Records drawn from a dataset:

━━━

(* ===== verification/Tree.v ===== *)
(** * Git tree objects (internal/archive/tree.go)

    [parseTree] decodes the binary form of a tree; the theorems show it accepts
    exactly the encodings of well-formed archive directories, and inverts the
    encoder. *)

From S2P Require Import Prelude GoStrings.

(** ** encoding/hex *)

Definition hex_digit (d : Z) : ascii := digit_char d.

Definition EncodeToString (data : str) : str :=
  mjoin ((fun c => [hex_digit (code c / 16); hex_digit (code c mod 16)]) <$> data).

(** [hex.DecodeString]: pairs of hexadecimal digits of either case. *)
Fixpoint DecodeString (s : str) : result str :=
  match s with
  | [] => Ok []
  | [_] => Err (New "encoding/hex: odd length hex string")
  | a :: b :: t =>
      match digit_value a, digit_value b with
      | Some x, Some y =>
          if (x <? 16) && (y <? 16) then
            let! rest := DecodeString t in Ok (byte_of (x * 16 + y) :: rest)
          else Err (New "encoding/hex: invalid byte")
      | _, _ => Err (New "encoding/hex: invalid byte")
      end
  end.

(** ** Data *)

Record treeEntry := { mode : str; name : str; oid : str }.

#[export] Instance treeEntry_eq_dec : EqDecision treeEntry.
Proof. solve_decision. Defined.

Definition NUL : ascii := byte_of 0.
Definition CR : ascii := byte_of 13.
Definition LF : ascii := byte_of 10.

(** ** Operations *)

(** The guard on one entry, [seen] holding the names before it. *)
Definition tree_entry_ok (ok : bool) (mode name : str) (seen : gset str) : bool :=
  ok && negb (bool_decide (name = []) || ContainsAny name ["/"%char; CR; LF]
              || bool_decide (name = ".") || bool_decide (name = "..") || bool_decide (name ∈ seen)
              || negb (bool_decide (mode = "40000") || bool_decide (mode = "100644"))).

(** The loop of [parseTree]; each round consumes at least the NUL. *)
Fixpoint parse_entries (fuel : nat) (data : str) (hashBytes : nat) (seen : gset str)
    : result (list treeEntry) :=
  match data, fuel with
  | [], _ => Ok []
  | _, O => Err (Panicked "out of fuel")
  | _, S fuel =>
      match IndexByte data NUL with
      | None => Err (New "truncated Git tree entry")
      | Some e =>
          if (length data - e - 1 <? hashBytes)%nat then Err (New "truncated Git tree entry")
          else
            let '(mode, name, ok) := Cut (take e data) " "%char in
            if negb (tree_entry_ok ok mode name seen) then Err (New "invalid archive tree entry")
            else
              let! rest := parse_entries fuel (drop (e + 1 + hashBytes) data) hashBytes ({[ name ]} ∪ seen) in
              Ok ({| mode := mode; name := name;
                     oid := EncodeToString (take hashBytes (drop (e + 1) data)) |} :: rest)
      end
  end.

Definition parseTree (data : str) (hashBytes : nat) : result (list treeEntry) :=
  parse_entries (length data) data hashBytes ∅.

(** ** Reference encoder *)

(** An entry with its raw object ID, as Git stores it. *)
Record rawEntry := { raw_mode : str; raw_name : str; raw_oid : str }.

Definition encode_entry (e : rawEntry) : str :=
  raw_mode e ++ " " ++ raw_name e ++ NUL :: raw_oid e.

Definition encode_tree (es : list rawEntry) : str := mjoin (encode_entry <$> es).

Definition entry_of_raw (e : rawEntry) : treeEntry :=
  {| mode := raw_mode e; name := raw_name e; oid := EncodeToString (raw_oid e) |}.

(** Names an archive directory may hold. *)
Definition archive_name (name : str) : Prop :=
  name <> [] /\ "/"%char ∉ name /\ CR ∉ name /\ LF ∉ name /\ NUL ∉ name /\ name <> "." /\ name <> "..".

Definition raw_ok (hashBytes : nat) (e : rawEntry) : Prop :=
  (raw_mode e = "40000" \/ raw_mode e = "100644") /\ archive_name (raw_name e) /\ length (raw_oid e) = hashBytes.

(** ** Lemmas *)

Lemma hex_table :
  forallb (fun n => bool_decide (digit_value (hex_digit (Z.of_nat n)) = Some (Z.of_nat n))) (seq 0 16) = true.
Proof. vm_compute. reflexivity. Qed.

Lemma hex_digit_value d : 0 <= d < 16 -> digit_value (hex_digit d) = Some d.
Proof. intros Hd. apply digit_char_ok. lia. Qed.

Lemma EncodeToString_cons c s :
  EncodeToString (c :: s) = hex_digit (code c / 16) :: hex_digit (code c mod 16) :: EncodeToString s.
Proof. done. Qed.

Lemma DecodeString_Encode s : DecodeString (EncodeToString s) = Ok s.
Proof.
  induction s as [|c s IH]; [done|]. rewrite EncodeToString_cons. cbn [DecodeString].
  pose proof (code_range c) as Hc.
  assert (0 <= code c / 16 < 16) by (split; [apply Z.div_pos; lia | apply Z.div_lt_upper_bound; lia]).
  pose proof (Z.mod_pos_bound (code c) 16 eq_refl).
  rewrite !hex_digit_value by done. rewrite !(proj2 (Z.ltb_lt _ _)) by lia. cbn [andb].
  rewrite IH. cbn [rbind]. repeat f_equal.
  rewrite <- (byte_of_code c) at 3. f_equal. pose proof (Z.div_mod (code c) 16). lia.
Qed.

Lemma EncodeToString_length s : length (EncodeToString s) = (2 * length s)%nat.
Proof. induction s as [|c s IH]; [done|]. rewrite EncodeToString_cons. cbn [length]. rewrite IH. lia. Qed.

Lemma EncodeToString_inj s s' : EncodeToString s = EncodeToString s' -> s = s'.
Proof. intros E. apply Ok_inj. by rewrite <- (DecodeString_Encode s), <- (DecodeString_Encode s'), E. Qed.

Lemma IndexByte_app p c s : c ∉ p -> IndexByte (p ++ c :: s) c = Some (length p).
Proof.
  induction p as [|x p IH]; intros Hn; simpl; [by rewrite decide_True|].
  rewrite decide_False by set_solver. by rewrite IH by set_solver.
Qed.

Lemma IndexByte_Some s c n : IndexByte s c = Some n -> s = take n s ++ c :: drop (S n) s /\ c ∉ take n s.
Proof.
  revert n. induction s as [|x s IH]; intros n; simpl; [done|].
  case_decide as E; [intros [= <-]; subst; simpl; rewrite drop_0; split; [done | apply not_elem_of_nil]|].
  destruct (IndexByte s c) as [m|]; [|done]. intros [= <-].
  destruct (IH m eq_refl) as [H1 H2]. simpl. split; [by rewrite <- H1 | set_solver].
Qed.

Lemma ContainsAny_false s chars : ContainsAny s chars = false <-> forall c, c ∈ chars -> c ∉ s.
Proof.
  unfold ContainsAny. rewrite <- not_true_iff_false, existsb_exists. split.
  - intros H c Hc Hs. apply H. exists c. split; [by apply list_elem_of_In | by apply bool_decide_eq_true].
  - intros H (c & Hs%list_elem_of_In & Hc%bool_decide_eq_true). by apply (H c).
Qed.

(** ** parseTree and the encoder are inverse *)

Lemma tree_entry_ok_spec mode name seen :
  tree_entry_ok true mode name seen = true <->
  (mode = "40000" \/ mode = "100644") /\ name <> [] /\ "/"%char ∉ name /\ CR ∉ name /\ LF ∉ name
  /\ name <> "." /\ name <> ".." /\ name ∉ seen.
Proof.
  unfold tree_entry_ok. rewrite andb_true_l, negb_true_iff, !orb_false_iff, !bool_decide_eq_false.
  rewrite ContainsAny_false, negb_false_iff, orb_true_iff, !bool_decide_eq_true. set_solver.
Qed.

Lemma mode_plain (m : str) : m = "40000" \/ m = "100644" -> " "%char ∉ m /\ NUL ∉ m.
Proof. intros [->| ->]; split; apply (bool_decide_unpack _); vm_compute; exact I. Qed.

Lemma encode_entry_length e : (1 <= length (encode_entry e))%nat.
Proof. unfold encode_entry. rewrite !length_app. simpl. lia. Qed.

(** One round of the loop on data that is not used up. *)
Lemma parse_entries_step fuel data h seen : data <> [] ->
  parse_entries (S fuel) data h seen =
  match IndexByte data NUL with
  | None => Err (New "truncated Git tree entry")
  | Some e =>
      if (length data - e - 1 <? h)%nat then Err (New "truncated Git tree entry")
      else
        let '(mode, name, ok) := Cut (take e data) " "%char in
        if negb (tree_entry_ok ok mode name seen) then Err (New "invalid archive tree entry")
        else
          let! rest := parse_entries fuel (drop (e + 1 + h) data) h ({[ name ]} ∪ seen) in
          Ok ({| mode := mode; name := name; oid := EncodeToString (take h (drop (e + 1) data)) |} :: rest)
  end.
Proof. by destruct data. Qed.

Lemma parse_encoded fuel h seen es :
  Forall (raw_ok h) es -> NoDup (raw_name <$> es) -> (forall e, e ∈ es -> raw_name e ∉ seen) ->
  (length (encode_tree es) <= fuel)%nat ->
  parse_entries fuel (encode_tree es) h seen = Ok (entry_of_raw <$> es).
Proof.
  intros HF. revert fuel seen. induction HF as [|e es He HF IH]; intros fuel seen HN Hs Hf.
  { by destruct fuel. }
  destruct He as (Hm & (Hn1 & Hn2 & Hn3 & Hn4 & Hn5 & Hn6 & Hn7) & Ho).
  destruct (mode_plain _ Hm) as [Hsp Hnul].
  change (encode_tree (e :: es)) with (encode_entry e ++ encode_tree es) in *.
  set (head := raw_mode e ++ " " ++ raw_name e).
  assert (encode_entry e ++ encode_tree es = head ++ NUL :: raw_oid e ++ encode_tree es) as E.
  { unfold encode_entry, head. by rewrite <- !app_assoc. }
  assert (NUL ∉ head) as Hh.
  { unfold head. rewrite !not_elem_of_app. split_and!; [done| |done]. apply (bool_decide_unpack _). by vm_compute. }
  rewrite length_app in Hf. pose proof (encode_entry_length e). destruct fuel as [|fuel]; [lia|].
  rewrite E, parse_entries_step by (by destruct head).
  rewrite IndexByte_app by done. rewrite (proj2 (Nat.ltb_ge _ _)).
  2: { rewrite length_app. cbn [length]. rewrite length_app. lia. }
  rewrite take_app_length. unfold head at 1. change (" " ++ raw_name e) with (" "%char :: raw_name e).
  rewrite Cut_app by done.
  rewrite (proj2 (tree_entry_ok_spec _ _ _)) by (split_and!; try done; apply Hs; set_solver).
  cbn [negb].
  replace (length head + 1)%nat with (length (head ++ [NUL])) by (rewrite length_app; done).
  replace (head ++ NUL :: raw_oid e ++ encode_tree es) with ((head ++ [NUL]) ++ raw_oid e ++ encode_tree es)
    by (by rewrite <- app_assoc).
  rewrite drop_app_length, <- Ho, take_app_length.
  rewrite <- length_app, app_assoc, drop_app_length.
  cbn [fmap list_fmap] in HN. apply NoDup_cons in HN as [Hd HN]. rewrite Ho.
  rewrite (IH fuel); [done | done | | lia].
  intros e' He'. rewrite not_elem_of_union, not_elem_of_singleton. split; [|apply Hs; set_solver].
  intros E'. apply Hd. rewrite <- E'. by apply list_elem_of_fmap_2.
Qed.

(** Decoding an archive tree gives its entries back. *)
Lemma parseTree_encode h es : Forall (raw_ok h) es -> NoDup (raw_name <$> es) ->
  parseTree (encode_tree es) h = Ok (entry_of_raw <$> es).
Proof. intros HF HN. apply parse_encoded; [done | done | set_solver | done]. Qed.

Lemma parse_entries_sound fuel data h seen l :
  parse_entries fuel data h seen = Ok l ->
  exists es, data = encode_tree es /\ l = entry_of_raw <$> es /\ Forall (raw_ok h) es
    /\ NoDup (raw_name <$> es) /\ (forall e, e ∈ es -> raw_name e ∉ seen).
Proof.
  revert data seen l. induction fuel as [|fuel IH]; intros data seen l H.
  { destruct data; [|done]. simpl in H. ok_inv. exists []. split_and!; try done; [constructor | set_solver]. }
  destruct (decide (data = [])) as [->|Hne]; [simpl in H; ok_inv; exists []; split_and!; try done; [constructor | set_solver]|].
  rewrite parse_entries_step in H by done.
  destruct (IndexByte data NUL) as [k|] eqn:Ek; [|done].
  apply IndexByte_Some in Ek as [Ek Hk].
  destruct (Nat.ltb_spec (length data - k - 1) h) as [|Hlen]; [done|].
  destruct (Cut (take k data) " "%char) as [[m n] ok] eqn:Ec.
  destruct (tree_entry_ok ok m n seen) eqn:Eok; [|done]. cbn [negb] in H. ok_inv.
  destruct ok; [|done]. apply tree_entry_ok_spec in Eok as (H1 & H2 & H3 & H4 & H5 & H6 & H7 & H8).
  apply Cut_found in Ec as [Ec Hsp].
  apply IH in Ha as (es & E & -> & HF & HN & Hs).
  exists ({| raw_mode := m; raw_name := n; raw_oid := take h (drop (k + 1) data) |} :: es).
  assert (NUL ∉ n) as Hnn by (rewrite Ec in Hk; set_solver).
  split_and!.
  - change (encode_tree (?e :: es)) with (encode_entry e ++ encode_tree es).
    rewrite <- E. unfold encode_entry. cbn [raw_mode raw_name raw_oid].
    rewrite Ek at 1. rewrite Ec. replace (S k) with (k + 1)%nat by lia.
    rewrite <- (take_drop h (drop (k + 1) data)) at 1. rewrite drop_drop.
    by rewrite <- !app_assoc.
  - done.
  - constructor; [|done]. split; [done|]. split; [done|]. cbn. rewrite length_take, length_drop.
    assert (k < length data)%nat; [|lia].
    apply (f_equal length) in Ek. rewrite length_app, length_take in Ek. cbn [length] in Ek.
    rewrite length_drop in Ek. lia.
  - cbn. apply NoDup_cons. split; [|done]. intros (e & E' & He)%list_elem_of_fmap.
    specialize (Hs e He). set_solver.
  - intros e [->|He]%elem_of_cons; [done|]. specialize (Hs e He). set_solver.
Qed.

(** Whatever [parseTree] accepts is the encoding of a well-formed directory
    without duplicate names, and the entries are those of the directory. *)
Lemma parseTree_sound data h l : parseTree data h = Ok l ->
  exists es, data = encode_tree es /\ l = entry_of_raw <$> es /\ Forall (raw_ok h) es /\ NoDup (raw_name <$> es).
Proof. intros (es & ? & ? & ? & ? & _)%parse_entries_sound. eauto. Qed.

(** ** Properties *)

(** C31: [parseTree] accepts exactly the encodings of well-formed archive
    directories (plain files and subdirectories, safe names, no duplicates, full
    object IDs), and returns their entries in order. *)
Theorem parseTree_decodes data hashBytes entries :
  parseTree data hashBytes = Ok entries <->
  exists es, data = encode_tree es /\ entries = entry_of_raw <$> es
    /\ Forall (raw_ok hashBytes) es /\ NoDup (raw_name <$> es).
Proof.
  split; [apply parseTree_sound|]. intros (es & -> & -> & HF & HN). by apply parseTree_encode.
Qed.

━━━

Problem to solve
List, from the entries above, every line in which the word "pose" shows up.

Answer box
  pose proof (code_range c) as Hc.
  pose proof (Z.mod_pos_bound (code c) 16 eq_refl).
  rewrite <- (byte_of_code c) at 3. f_equal. pose proof (Z.div_mod (code c) 16). lia.
  rewrite length_app in Hf. pose proof (encode_entry_length e). destruct fuel as [|fuel]; [lia|].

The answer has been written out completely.